#### [YOUR ASSIGNMENT]
Every line containing "Acquire" should be identified and copied from the data below.

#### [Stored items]

########

(** The four ways in which the start of the server process ends. *)
Inductive start_outcome {J : JsonLib} {C : CpuSets} {E : SegmentEnv} (env : init_env) (a : rpc_answers) (so : stop_answers)
    (args : engine_args) (ctx ctx' : engine_ctx) (tr : list event) : Prop :=
  (** It serves: the device is open and what is held besides it is what the RPC server releases;
      a shutdown at any time later, when its contexts are found, gives back everything. *)
  | StartServes c calls rpc tr' :
      storage_engine_init env args ctx = Some (0, c, ctx', calls) → force_mkfs args = false →
      storage_server_create_rpc a c = Some (0, rpc, tr') → tr = (EngineStart <$> calls) ++ tr' → no_app_stop tr →
      held (tr ++ release_rpc rpc) [] = Some [DeviceDesc (ba_desc (ie_bdev env))] →
      (∀ so' exit_code, so_shutdown_ctx so' = true → so_event so' = true → so_stop_ctx so' = true → is_Some (so_thread so') →
         held (tr ++ (storage_server_request_shutdown so' rpc exit_code ctx').2) [] = Some []) →
      start_outcome env a so args ctx ctx' tr
  (** The engine fails, and the process is told to stop with -1: nothing is held when it fails
      before the device is open; after that the device and whatever else was started is left as
      it is. *)
  | StartFails c calls :
      storage_engine_init env args ctx = Some (-1, c, ctx', calls) → tr = (EngineStart <$> calls) ++ [AppStop (-1)] →
      (length calls ≤ 2)%nat ∧ held tr [] = Some [] ∨
      (∃ rest, calls = opened_calls env ++ rest) ∧ held tr [] = Some [DeviceDesc (ba_desc (ie_bdev env))] →
      start_outcome env a so args ctx ctx' tr
  (** The volume is formatted, the engine stopped again, the device closed if there is a thread
      to close it on, and the process told to stop with 0. *)
  | StartFormats c zeroed :
      force_mkfs args = true →
      storage_engine_init env args ctx = Some (0, c, ctx', opened_calls env ++ [CallMkfs zeroed;
        CallStop (engine_closed ShardManagerClose (ie_io_thread env) (ie_thread env) ctx (ba_desc (ie_bdev env)))]) →
      tr = (EngineStart <$> opened_calls env ++ [CallMkfs zeroed;
        CallStop (engine_closed ShardManagerClose (ie_io_thread env) (ie_thread env) ctx (ba_desc (ie_bdev env)))]) ++ [AppStop 0] →
      held tr [] = Some (if ie_thread env is Some _ then [] else [DeviceDesc (ba_desc (ie_bdev env))]) →
      start_outcome env a so args ctx ctx' tr
  (** The RPC server fails, having given back what it took, and the process is told to stop
      with -1: before that the object manager, the shards, the allocator and the device are
      closed if the three allocations of a shutdown succeed; if one fails the engine is left as
      it is, and if it is the event the shutdown context is lost. *)
  | StartWithoutRpc c ctx1 calls m rc tr' tr'' :
      storage_engine_init env args ctx = Some (0, c, ctx1, calls) → force_mkfs args = false → obj_manager ctx1 = Some m →
      storage_server_create_rpc a c = Some (rc, RpcCtx None false false, tr') → rc ≠ 0 → no_app_stop (tr' ++ tr'') →
      tr = (EngineStart <$> calls) ++ tr' ++ tr'' ++ [AppStop (-1)] →
      (let device := DeviceDesc (ba_desc (ie_bdev env)) in
       if so_shutdown_ctx so then
         if so_event so then
           if so_stop_ctx so then
             obj_manager ctx' = None ∧ g_bdev_desc (e_bdev ctx') = None ∧
             tr'' = [Acquire ShutdownCtx] ++
               (EngineStop <$> [ObjManagerClose m; ShardManagerCloseAsync; AllocatorClose; SegmentReleaseBdev;
                  BdevCalls (device_given_back (so_io_thread so) (so_thread so) (g_io_channel (e_bdev ctx)) (ba_desc (ie_bdev env)))] ++
                  (if has_core_mask ctx then [FreeCoreMask] else [])) ++ [Release ShutdownCtx] ∧
             held tr [] = Some (if so_thread so is Some _ then [] else [device])
           else ctx' = ctx1 ∧ tr'' = [Acquire ShutdownCtx; Release ShutdownCtx] ∧ held tr [] = Some [device]
         else ctx' = ctx1 ∧ tr'' = [Acquire ShutdownCtx] ∧ held tr [] = Some [ShutdownCtx; device]
       else ctx' = ctx1 ∧ tr'' = [] ∧ held tr [] = Some [device]) →
      start_outcome env a so args ctx ctx' tr.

########

#### [SOLUTION TO THIS EXERCISE]
             tr'' = [Acquire ShutdownCtx] ++
           else ctx' = ctx1 ∧ tr'' = [Acquire ShutdownCtx; Release ShutdownCtx] ∧ held tr [] = Some [device]
         else ctx' = ctx1 ∧ tr'' = [Acquire ShutdownCtx] ∧ held tr [] = Some [ShutdownCtx; device]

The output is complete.